Grandma and Grandpa livin’ the dream: dining on Cornish game hens, wine and cheese amongst a thick carpet of golden shag. This was traveling in luxury.
Sure, the color palette of 1971 left something to be desired, but travelers in this wood paneled camper weren’t worried about what 2015 internet articles would say about their upholstery. They were living the high life.
From a 1972 Chieftain brochure, highlighting the wonder of burnt orange shag for your new RV.
I suppose since the motor home was called the “Chieftain” and “Winnebago” itself was a tribe, they decided to play up the Native American angle.
Who could resist this 1973 Winnebago advertisement? Today’s RV’s have bigass flatscreens and every high-tech convenience you can think of… but they still pale in comparison to the orange ‘n’ brown splendor that was the 70s’s motor home.
Letting the wife behind the wheel?!? It’s 1973, and times they are a-changin’. (Of course, judging by her window view, it appears she’s driven it into the ocean.)
This comes from the 1973 Winnebago Chieftain brochure, demonstrating the fashionable seating that awaits in your new motor home.
If you’re curious, they are looking at a map of the Worlds of Fun amusement park in Kansas City.

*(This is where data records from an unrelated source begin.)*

(** The place of the new thread, and the thread in it. *)
Lemma wp_place n s s1 t a r x u b size (fs : bool) : wf n s -> held s = false -> can_create s a -> r <> 0 -> detachstate u = detachstate (default default_attr a) ->
  infos s1 = infos s -> thread_table s1 = thread_table s -> frame s1 = frame (set_blocks (blocks s1) s) ->
    (pthread_count s1, pthreads_exited s1, pthreads_tobejoined s1) = (pthread_count s, pthreads_exited s, pthreads_tobejoined s) -> infos s !! b = None ->
    wp (lock;; pthread_reap;; start ← gets thread_info_next; next ← find_slot THREADS_MAX start;
      match next with
      | None => unlock;; when fs (pthread_free b);; mret (ENOMEM, None)
      | Some i => nid ← make_thread i u r x b size fs; unlock;; upd_thread b thread_resume;; mret (0, Some nid)
      end) (fun v s' => steps n s t (Create a r x) (Returns v.1 v.2) s') s1.
Proof.
  intros Hw Hh Hcc Hr Hd E1 E2 Ef En Hb. destruct (same_threads n s s1 Hw E1 E2 Ef En) as (Hw1 & Et1 & Es1 & Eh1 & Ek1 & Hf1 & Hat1). specialize (Hf1 (cc_self _ _ Hcc)).
    apply wp_bind, wp_plock; [congruence|]. apply wp_bind, (wp_reap n); [exact Hw1|]. intros s2 Hrp. pose proof (proj1 (rp_wf _ _ _ Hrp)) as Hc2.
    destruct (frame_inv _ _ (rp_frame _ _ _ Hrp)) as (Es2 & Eh2 & _ & Ek2 & _). cbn in Es2, Eh2, Ek2.
    assert (threads s2 = threads s) as Et2 by (rewrite (rp_threads _ _ _ Hrp); exact Et1).
    assert (forall y i c p, thread_at s y i c p -> thread_at s2 y i c p) as Hat2 by (intros y i c p H; apply (reaped_at n (set_held true s1)); [exact Hw1|done|by apply Hat1]).
    apply wp_bind, wp_gets, wp_bind, (wp_find_slot n); [done| |].
    - intros Hfull. pose proof (reaped_full n s2 Hc2 (rp_none _ _ _ Hrp) Hfull) as Hsize. rewrite Et2 in Hsize. apply wp_bind, wp_modify, wp_bind.
      assert (forall s3, wf n s3 -> threads s3 = threads s2 -> self s3 = self s2 -> held s3 = false -> wakes s3 = wakes s2 -> (forall y i c p, thread_at s2 y i c p -> thread_at s3 y i c p) ->
        steps n s t (Create a r x) (Returns ENOMEM None) s3) as Hend.
      { intros s3 Hw3 Et3 Es3 Eh3 Ek3 Hat3. split; [done|]. split; [rewrite Et3, Et2; by constructor|]. split; [congruence|congruence|congruence|]. intros y i c p H. right. exists p. by apply Hat3, Hat2. }
      destruct fs; cbn [when]; [apply wp_modify, wp_ret|apply wp_ret, wp_ret]; apply Hend; try done; exact (rp_wf _ _ _ Hrp).
    - intros i Hi. apply wp_bind, (wp_make_thread n); [exact (rp_wf _ _ _ Hrp)| |done| |].
      + unfold self_fine in *. rewrite Es2. destruct (self s1) as [me|] eqn:Eme; [|done]. destruct Hf1 as (p & Hrun). exists p. by apply (reaped_runs n (set_held true s1)); [exact (proj1 Hw1)| |].
      + destruct (infos s2 !! b) as [p|] eqn:E; [|done]. apply (rp_sub _ _ _ Hrp) in E. cbn in E. rewrite E1 in E. congruence.
      + intros s3 nid [D1 D2 D3 D4 (D5 & D6 & D7) D8] (q & Hq). apply wp_bind, wp_modify, wp_bind. set (s4 := set_held false s3). pose proof Hq as (Hqi & Hqp & Hqo & Hqx & Hqs).
        apply (wp_upd_info _ _ q); [done|]. apply wp_ret. set (q' := set_thread (thread_resume (thread q)) q).
        assert (remaining (thread q') = remaining (thread q)) as Hrq by (unfold q'; cbn; apply remaining_same).
        assert (wf n (put b q' s4)) as Hw5 by (by apply (wf_put_same n s4 i b q)). pose proof (pres_put n s4 i b q q' (proj1 D1) (proj1 Hw5) Hqi Hqp eq_refl) as Hpr.
        assert (threads (put b q' s4) = threads s3) as Et5.
        { rewrite (view_put n s4 i b q q' (proj1 D1) (proj1 Hw5) Hqi Hqp Hqs eq_refl). rewrite (proj2 (Z.eqb_neq (state q') _) Hqs). rewrite Hqx. apply insert_id.
          etransitivity; [exact (thread_at_view n s4 nid i b q (proj1 D1) Hq)|]. unfold view_thread, status_of. rewrite Hrq. done. }
        split; [done|]. split.
        * cbn [fst snd]. rewrite Et5, D2, Et2, Hd. rewrite Et2 in D3, D4. by apply va_create.
        * split; [cbn; congruence|cbn; congruence|cbn; congruence|]. intros y j c p H. apply (pr_at _ _ Hpr y j c p). by apply D8, Hat2.
Qed.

Perhaps they should have chosen less distracting pants for their model – I can’t concentrate on anything else in the picture.
The bedroom area is so blindingly orange, it looks like its under a massive heat lamp. Separate beds is a bummer, but the lush carpeting may come in handy.
If the Winnebago is a-rockin’, don’t come a-knockin’.
How humiliating. Dad is getting destroyed by his daughter. Thankfully, this brochure didn’t include the picture of dad smashing the chess set to the floor and driving them straight back to Dayton.
The son is not amused. Just gimme the damn pie.
I guarantee those are Hydrox cookies not Oreos. Trust me – I know 1970s grandparents.
Ah, this is the life. The family colors and drinks pop-top cans of orange Crush, while dad sits in the driver seat guzzling pop-top cans of Budweiser (not shown).
Mom playing favorites again. Mindy would hope things would be different away from home, but she still gets the shaft.
“Hurry up with the tea, woman! I don’t have all day!”
RVs and fondue were made for each other- a match made in 70s heaven.
“I’m so glad you two had such great fun fishing while I sat here reading f***ing magazines!”
Kind of an odd choice of subject matter for a Winnebago brochure – a girl with severe sunburn. I don’t think a squirt of aloe vera is going to cut it – somebody get this child to a doctor!
You can tell by the look on dad’s face – he’s regretting this whole lousy experience. “l’ll be in debt for the rest of his life…. maybe I can get a second job… or maybe I’ll just run away and change my identity…..”
Dear God, this image doesn’t exactly appeal to swingin’ Baby Boomers. Let’s move on quickly…
Ah, this is more like it. Heaven isn’t clouds and pearly gates…. Heaven is riding in your Winnebago with a flagon of beer, pretty 70s ladies, and lots of snacks.